Le pagine dedicate all'estrazione dell'argento dai suoi minerali e alla separazione dei due metalli nobili sono del massimo interesse: a proposito del procedimento che prevede l'impiego dell'acido nitrico, il Percy osserva che è esposto in modo che potrebbe seguirlo proficuamente anche un metallurgista dei giorni nostri. La stessa cosa può dirsi del metodo "secco" di cementazione con cloruro di sodio, dell'inquartazione, della solforizzazione con solfuro d'antimonio. I coniugi Hoover, nel loro commento al De re metallica di Agricola, ritengono di poter attribuire al mineralologo sassone la prima descrizione completa del trattamento del materiale argentifero per liquazione con piombo, ma è certo che il B. ne parla già ampiamente molti anni prima di lui, per quanto con minore ricchezza di particolari (con tutta probabilità il sistema era in uso già da tempo: il forno biringucciano comparirà poi, con qualche leggera variante, nella figurazione di Ercker). Anche il più vecchio ragguaglio sull'impiego del mercurio nella metallurgia dell'argento si trova nel B., il quale fornisce un'appropriata spiegazione dell'amalgamazione molti anni prima che questa tecnica si sviluppasse nel Messico e nel Perù col nome di processo del patio. È noto che la scoperta venne da alcuni ascritta a Bartolomeo de Medina, ma lo stesso minatore messicano ammette di aver appreso tale metodo in Spagna: a lui, tuttavia, va almeno il merito di averlo introdotto in forma industriale (Pedro Fernandez de Velasco ne sarà più tardi l'iniziatore in Perù), mentre la Pirotechnia si limita a dar conto di operazioni su piccola scala.
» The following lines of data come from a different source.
(* ===== verification/WKWebViewCache.v ===== *)
(** * WKBasedNavigationManagerImpl: its state and its view of the web view

    Models the state of src/web/navigation/wk_based_navigation_manager_impl.mm
    and .h, WKWebViewCache (the shim over the back-forward list of the web
    view, which creates a navigation item when it is first looked up, and keeps
    copies of the items while the manager is detached), and the getters that
    NavigationManagerImpl calls.  The web view is part of the state: WebKit and
    the web controller change it between the calls of the manager. *)

From S2P Require Import Prelude.
From S2P Require Import WebEnv.
From S2P Require Import WkNavigationUtil.
From S2P Require Import NavigationItem.
From S2P Require Import BrowserURLRewriter.
From S2P Require Import NavigationManager.

Section data.
Context `{ENV : WebEnv}.

(** An item of the back-forward list, with the navigation item its
    CRWNavigationItemHolder keeps. *)
Record WKBackForwardListItem := MkWKItem {
  wk_URL : GURL;
  wk_title : string16;
  navigationItem : option NavigationItem;
}.

(** The web view as CRWWebViewNavigationProxy shows it: its URL and its
    WKBackForwardList, the oldest item first. *)
Record WKWebView := MkWebView {
  webView_URL : GURL;
  backList : list WKBackForwardListItem;
  currentItem : option WKBackForwardListItem;
  forwardList : list WKBackForwardListItem;
}.

(** [itemAtIndex:], relative to the current item; nil out of range. *)
Definition itemAtIndex (v : WKWebView) (index : Z) : option WKBackForwardListItem :=
  if index =? 0 then currentItem v
  else if 0 <? index then vec_at (forwardList v) (index - 1)
  else vec_at (backList v) (zlen (backList v) + index).

(** [setNavigationItem:] of the holder of that item. *)
Definition with_navigationItem (i : NavigationItem) (w : WKBackForwardListItem) :
    WKBackForwardListItem := MkWKItem (wk_URL w) (wk_title w) (Some i).
Definition set_list (l : list WKBackForwardListItem) (k : Z) (i : NavigationItem) :
    list WKBackForwardListItem :=
  if k <? 0 then l else alter (with_navigationItem i) (Z.to_nat k) l.
Definition setNavigationItem (index : Z) (i : NavigationItem) (v : WKWebView) : WKWebView :=
  if index =? 0 then
    MkWebView (webView_URL v) (backList v) (with_navigationItem i <$> currentItem v) (forwardList v)
  else if 0 <? index then
    MkWebView (webView_URL v) (backList v) (currentItem v) (set_list (forwardList v) (index - 1) i)
  else
    MkWebView (webView_URL v) (set_list (backList v) (zlen (backList v) + index) i)
      (currentItem v) (forwardList v).

(** A callback that waits for the end of a restoration: a load that was put
    off, or any other, by a number. *)
Inductive RestoreCallback :=
  | LoadAfterRestore (params : WebLoadParams)
  | OtherCallback (id : Z).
Il B. scrive che donò un anello e promise un ottavo degli utili a chi gli confidò tale segreto, e perciò non si doveva trattare di una pratica tanto diffusa: è lecito supporre che egli l'abbia appresa durante il suo soggiorno in Carnia, dove il mercurio che si estraeva dalle vicine miniere di Idria offriva agevole occasione d'esperimento.
Numerose sono nel manuale le note sull'assaggio, le quali appaiono estese anche ai minerali di metalli comuni, generalmente trascurati dagli antichi saggiatori. Il B. avverte che per questo scopo si deve ricorrere alla fusione, con lo stesso trattamento che viene applicato ai grossi quantitativi.
Sulla fabbricazione del vetro il B. offre una messe di particolari tecnici forse inferiore a quella del Glaskonst di Peder Månsson, ma la descrizione sua e quella del monaco svedese s'assomigliano tanto che O. Johannsen sospetta che entrambi abbiano attinto ad una medesima fonte; gli Hoover sottolineano che qui troviamo probabilmente la prima specifica menzione del manganese sotto questo nome moderno. In quanto agli specchi egli parla sia di quelli di vetro (dove l'applicazione dello stagno viene fatta con l'aiuto dell'antimonio) sia di quelli metallici, per i quali alla "vecchia" lega egli ne preferisce una molto più ricca di stagno, che C. S. Smith ritiene poco conveniente. Notevole l'esposizione delle tecniche della fusione dei caratteri di stampa, che, mediante l'uso di forme di ottone ad elementi regolabili, assicuravano una produzione molto rapida.
Con il B. cominciò la pratica di gettare pieni i pezzi d'artiglieria e quindi di trapanarli, per ovviare alle difficoltà che offriva il vecchio sistema del nocciolo interno di far sortire l'anima esattamente concentrica con la superficie esterna. A questo scopo egli presentava un'alesatrice orizzontale munita di coltelli, mossa a mano o da forza idraulica, ma non ci è precisato se l'anima venisse ricavata con la sola trapanatura oppure, come è più probabile, venisse gettata di diametro inferiore al calibro desiderato per essere poi allargata fino alla misura giusta. Questa apparecchiatura, nota il Montù, contiene in embrione i dispositivi anche oggi impiegati. Per il getto delle artiglierie il B. si vale degli stessi metodi adoperati per gli altri lavori in bronzo, ma raccomanda di procedere con maggiore lentezza nel riempire le forme: egli dà molta importanza all'uso di una materozza col compito di raccogliere le scorie e i difetti di fusione, ed inoltre all'aggiunta finale di stagno per premunirsi da quella che i tecnici moderni chiamano segregazione inversa.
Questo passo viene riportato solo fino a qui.